I spent the week before Where 2.0 visiting companies between San Francisco and San Jose. I’ve already written about my trips to Ning and Meebo. Next is an account of a meeting with Mark Lucovsky, who was architect of the HailStorm web services product from Microsoft.

I had a great lunch with Chris DiBona and Mark Lukovsky at Google. There’s a huge move within Google away from SOAP and even REST-style ad hoc APIs and towards GData instead. The big point for me was that GData is just Atom/RSS for reading, Atom Publishing for writing, and A9 stored queries for searching. They had to specify a bit of glue around sync and so on, but the whole thing is that simple.

The big thing about GData for Google is that it’s extremely simple to build into the server-side, so they can offer APIs very easily. This is important as they offer APIs for lots and lots of new stuff. Atom is quietly becoming the standard for reading and writing to Google (RSS for reading as well). They’re not saying that in public, but it’s happening. Atom is becoming the standard RESTian web services envelope.

They’re building APIs to your Google-stored data via GData, and it’s all very reminiscent of HailStorm. Mark, of course, was the architect of that. So why’s he coming up with more strategies to the same ends? I figure he’s hoping Google won’t screw it up by being greedy, the way Microsoft did. Microsoft always asks “where’s the prioprietary edge?”, which is a great strategy for making money but not necessarily the best nurturing technique for open APIs. I did some digging around HailStorm and found these patent applications filed in Europe at the same time as Microsoft was shopping HailStorm as “open”. This is a classic proprietary grab: they point and say “look, open APIs!” and then meet with patent lawyers to figure out what bits of the schemas can be patented.
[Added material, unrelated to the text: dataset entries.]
(* ===== verification/FileSys.v ===== *)
(** * Files and the operating system

    The part of [std::fs] and [std::os::unix::fs::FileExt] the storage layer
    uses: positional reads and writes, truncation, fsync, creation.  Every
    call can succeed, fail after writing part of its data, or be the moment
    the machine crashes; the fate of each call is read off a plan carried by
    the world, so that theorems quantify over all plans.

    A file remembers what is durable and what was written since the last
    fsync; the crash relation at the end says what a reboot may find. *)

From S2P Require Import Prelude Errors.

(** ** Paths

    A [std::path::Path] is the sequence of its components. *)

Inductive component : Type :=
  | RootDir
  | CurDir
  | ParentDir
  | Normal (name : string).

#[global] Instance component_eq_dec : EqDecision component.
Proof. solve_decision. Defined.

Definition component_encode (c : component) : nat * string :=
  match c with
  | RootDir => (0, EmptyString)
  | CurDir => (1, EmptyString)
  | ParentDir => (2, EmptyString)
  | Normal s => (3, s)
  end.

Definition component_decode (c : nat * string) : component :=
  match c with
  | (0, _) => RootDir
  | (1, _) => CurDir
  | (2, _) => ParentDir
  | (_, s) => Normal s
  end.

#[global] Instance component_countable : Countable component.
Proof. refine (inj_countable' component_encode component_decode _). by intros []. Defined.

Abbreviation path := (list component).

(** [Path::file_name]. *)
Definition file_name (p : path) : option string :=
  match last p with
  | Some (Normal s) => Some s
  | _ => None
  end.

(** [Path::parent]. *)
Definition parent (p : path) : option path :=
  match last p with
  | None | Some RootDir => None
  | Some _ => Some (take (length p - 1) p)
  end.

(** [Path::with_file_name]. *)
Definition with_file_name (p : path) (name : string) : path :=
  match file_name p with
  | Some _ => take (length p - 1) p ++ [Normal name]
  | None => p ++ [Normal name]
  end.

(** [Path::display]. *)
Definition component_to_string (c : component) : string :=
  match c with
  | RootDir => ""
  | CurDir => "."
  | ParentDir => ".."
  | Normal s => s
  end.

Fixpoint display (p : path) : string :=
  match p with
  | [] => ""
  | [RootDir] => "/"
  | [c] => component_to_string c
  | c :: p => component_to_string c +:+ "/" +:+ display p
  end.

(** ** File contents *)

(** An unsynced change of a file. *)
Inductive file_op : Type :=
  | WriteAt (off : nat) (src : bytes)
  | SetLen (n : nat).

(** A positional write past the end leaves a hole of zeroes. *)
Definition write_bytes (off : nat) (src b : bytes) : bytes :=
  match src with
  | [] => b
  | _ => splice off src (b ++ zeros (off + length src - length b))
  end.

Definition set_len_bytes (n : nat) (b : bytes) : bytes := take n b ++ zeros (n - length b).

Definition apply_op (b : bytes) (op : file_op) : bytes :=
  match op with
  | WriteAt off src => write_bytes off src b
  | SetLen n => set_len_bytes n b
  end.

Record file : Type := {
  f_cur : bytes;              (* what a read sees *)
  f_synced : bytes;           (* contents at the last fsync *)
  f_pending : list file_op;   (* changes since then, oldest first *)
  f_entry_synced : bool;      (* the directory entry is durable *)
}.

Definition file_wf (f : file) : Prop := f_cur f = foldl apply_op (f_synced f) (f_pending f).

Definition file_new : file :=
  {| f_cur := []; f_synced := []; f_pending := []; f_entry_synced := false |}.

Definition file_apply (op : file_op) (f : file) : file :=
  {| f_cur := apply_op (f_cur f) op; f_synced := f_synced f;
     f_pending := f_pending f ++ [op]; f_entry_synced := f_entry_synced f |}.

Definition file_sync (f : file) : file :=
  {| f_cur := f_cur f; f_synced := f_cur f; f_pending := [];
     f_entry_synced := f_entry_synced f |}.

Definition file_link (f : file) : file :=
  {| f_cur := f_cur f; f_synced := f_synced f; f_pending := f_pending f;
     f_entry_synced := true |}.

(** ** The world *)

(** What happens to one call: [IoFail code n] reports an error (a write
    after [n] bytes), [IoCrash n] stops the process or the machine during the
    call (a write after [n] bytes). *)
Inductive io_fate : Type :=
  | IoOk
  | IoFail (code : Z) (n : nat)
  | IoCrash (n : nat).

#[global] Instance io_fate_eq_dec : EqDecision io_fate.
Proof. solve_decision. Defined.

Record World : Type := {
  w_files : gmap path file;
  w_plan : list io_fate;    (* [IoOk] once the plan is used up *)
}.

(** Every call of the library runs under its own plan of failures. *)
Definition set_plan (plan : list io_fate) (w : World) : World :=
  {| w_files := w_files w; w_plan := plan |}.

Definition set_files (fs : gmap path file) (w : World) : World :=
  {| w_files := fs; w_plan := w_plan w |}.

Definition next_fate : M World io_fate := λ w,
  match w_plan w with
  | [] => (Done IoOk, w)
  | fate :: plan => (Done fate, {| w_files := w_files w; w_plan := plan |})
  end.

Definition crash {S A} : M S A := λ s, (Crashed, s).

Definition alter_file (f : file → file) (p : path) : M World unit :=
  modify (λ w, set_files (alter f p (w_files w)) w).

(** A call that changes nothing but may fail. *)
Definition io_call {A} (m : M World (Result A)) : M World (Result A) :=
  let! fate := next_fate in
  match fate with
  | IoOk => m
  | IoFail code _ => ret (Err (from_io_error (Os code)))
  | IoCrash _ => crash
  end.

(** [path.exists()]. *)
Definition path_exists (p : path) : M World bool :=
  gets (λ w, bool_decide (is_Some (w_files w !! p))).

(** [OpenOptions::new().write(true).open(path)], with or without [read]. *)
Definition open_file (p : path) : M World (Result path) :=
  io_call (let! w := get in
           ret (match w_files w !! p with
                | Some _ => Ok p
                | None => Err (from_io_error NotFound)
                end)).

(** The same with [create_new(true)]. *)
Definition create_new_file (p : path) : M World (Result path) :=
  io_call (let! w := get in
           match w_files w !! p with
           | Some _ => ret (Err (from_io_error AlreadyExists))
           | None =>
               let! _ := modify (λ w, set_files (<[p := file_new]> (w_files w)) w) in
               ret (Ok p)
           end).

(** The device writes whole sectors: a write inside one sector happens
    entirely or not at all. *)
Definition SECTOR : nat := 512.

Definition within_sector (off n : nat) : Prop := off / SECTOR = (off + n - 1) / SECTOR.

#[global] Instance within_sector_dec off n : Decision (within_sector off n).
Proof. unfold within_sector. apply _. Defined.

(** [file.write_all_at(src, off)]: the loop over partial writes, so that a
    failure may leave a prefix behind, and so may a crash.  What becomes of an
    unsynced write when the machine stops is left to the crash relation below. *)
Definition write_all_at (p : path) (src : bytes) (off : Z) : M World (Result unit) :=
  let! fate := next_fate in
  let write src := alter_file (file_apply (WriteAt (Z.to_nat off) src)) p in
  let atomic := bool_decide (within_sector (Z.to_nat off) (length src)) in
  match fate with
  | IoOk => let! _ := write src in ret (Ok tt)
  | IoFail code n =>
      let! _ := write (take (if atomic then 0 else n) src) in
      ret (Err (from_io_error (Os code)))
  | IoCrash n =>
      let! _ := write (if atomic && negb (n =? 0) then src else take n src) in
      crash
  end.

(** [file.read_exact_at(buf, off)] with [buf.len() = n]. *)
Definition read_exact_at (p : path) (n : nat) (off : Z) : M World (Result bytes) :=
  io_call (let! w := get in
           ret (match w_files w !! p with
                | None => Err (from_io_error NotFound)
                | Some f =>
                    let lo := Z.to_nat off in
                    if decide (lo + n ≤ length (f_cur f))
                    then Ok (slice lo (lo + n) (f_cur f))
                    else Err (from_io_error UnexpectedEof)
                end)).

(** [file.read_to_end(&mut contents)] from the start. *)
Definition read_to_end (p : path) : M World (Result bytes) :=
  io_call (let! w := get in
           ret (match w_files w !! p with
                | None => Err (from_io_error NotFound)
                | Some f => Ok (f_cur f)
                end)).

(** [file.metadata()?.len()]. *)
Definition metadata_len (p : path) : M World (Result Z) :=
  io_call (let! w := get in
           ret (match w_files w !! p with
                | None => Err (from_io_error NotFound)
                | Some f => Ok (Z.of_nat (length (f_cur f)))
                end)).

(** [file.set_len(n)]. *)
Definition set_len (p : path) (n : Z) : M World (Result unit) :=
  io_call (let! _ := alter_file (file_apply (SetLen (Z.to_nat n))) p in ret (Ok tt)).

(** [file.sync_all()] and [file.sync_data()]: the length is part of the data
    both make durable. *)
Definition sync_all (p : path) : M World (Result unit) :=
  io_call (let! _ := alter_file file_sync p in ret (Ok tt)).

Definition sync_data (p : path) : M World (Result unit) := sync_all p.

(** [File::open(dir)?.sync_all()?]: makes the entries of a directory durable.
    The directory itself is taken to exist. *)
Definition in_dir (dir p : path) : bool :=
  match parent p with
  | Some d => bool_decide (d = dir) || bool_decide (d = [] ∧ dir = [CurDir])
  | None => false
  end.

Definition link_dir (dir : path) (fs : gmap path file) : gmap path file :=
  map_imap (λ p f, Some (if in_dir dir p then file_link f else f)) fs.

Definition sync_dir (dir : path) : M World (Result unit) :=
  let? _ := io_call (ret (Ok tt)) in
  io_call (let! _ := modify (λ w, set_files (link_dir dir (w_files w)) w) in ret (Ok tt)).

(** ** Reasoning about calls *)

(** No failure and no crash is planned. *)
Definition io_ok (w : World) : Prop := Forall (λ f, f = IoOk) (w_plan w).

#[global] Instance io_ok_dec w : Decision (io_ok w).
Proof. unfold io_ok. apply _. Defined.

(** [w'] differs from [w] by its files and a used-up part of the plan. *)
Definition files_to (fs : gmap path file) (w w' : World) : Prop :=
  w_files w' = fs ∧ (io_ok w → io_ok w').

Lemma files_to_refl w : files_to (w_files w) w w.
Proof. by split. Qed.

Section Calls.
Implicit Types w : World.
Implicit Types p : path.

Lemma wp_next_fate (Q : io_fate → World → Prop) C w :
  (∀ w', files_to (w_files w) w w' → Q IoOk w') →
  (¬ io_ok w → ∀ fate w', files_to (w_files w) w w' → Q fate w') →
  wp next_fate Q C w.
Proof.
  intros Hok Hbad. unfold wp, next_fate.
  destruct (w_plan w) as [|fate plan] eqn:E.
  - apply Hok, files_to_refl.
  - assert (files_to (w_files w) w {| w_files := w_files w; w_plan := plan |}) as Hf.
    { split; [done|]. unfold io_ok. rewrite E. intros H. by inversion H. }
    destruct (decide (io_ok w)) as [H|]; [|by apply Hbad].
    unfold io_ok in H. rewrite E in H. inversion H; subst. by apply Hok.
Qed.

Lemma wp_io_call {A} (m : M World (Result A)) Q C w :
  (∀ w', files_to (w_files w) w w' → wp m Q C w') →
  (¬ io_ok w → ∀ w', files_to (w_files w) w w' → C w' ∧ ∀ code, Q (Err (Io (Os code))) w') →
  wp (io_call m) Q C w.
Proof.
  intros Hm Hbad. unfold io_call. apply wp_bind, wp_next_fate; [done|].
  intros Hn [|code n|] w' Hw'; [by apply Hm|apply wp_ret|]; by apply (Hbad Hn w' Hw').
Qed.

Lemma alter_file_insert p g f w w' :
  w_files w !! p = Some f → files_to (w_files w) w w' →
  files_to (<[p := g f]> (w_files w)) w (set_files (alter g p (w_files w')) w').
Proof.
  intros Hf [E1 E2]. split; [|done]. simpl. rewrite E1.
  apply map_eq. intros q. destruct (decide (p = q)) as [->|].
  - by rewrite lookup_alter_eq, lookup_insert_eq, Hf.
  - by rewrite lookup_alter_ne, lookup_insert_ne.
Qed.

(** How much of a write that did not succeed may be in the file. *)
Definition partial_write (off len n : nat) : Prop :=
  n = 0 ∨ n = len ∨ ¬ within_sector off len.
That’s the strategy if you want to make money off the use of the APIs and you want to own the services. Google doesn’t look at in the same way. I pushed Chris DiBona on Google’s take on APIs and he said, “we just want so many developers using straightforward HTTP and XML that it’s impossible for someone to introduce anything proprietary that would weaken Google“. Google doesn’t need the proprietary ownership of the services, they make their money when people use the Internet. The biggest threat to Google isn’t that someone else will implement the same Calendar API as Google, it’s that someone will make web pages uncrawlable through proprietary extensions to HTML or HTTP. They need web standards so firmly entrenched in common use that nobody can break the Internet from under them, and this pits them against proprietary evilness.

The reaction to the GData APIs for Calendar have been very positive. This is in contrast to HailStorm, of course, which was distrusted and eventually morphed its way through different product names into oblivion. Noting that Mark’s trying again with the idea of open APIs to your personal data, I joked that GData should really be “GStorm”. Mark deadpanned, “I wanted to call it ShitStorm but it didn’t fly with marketing“.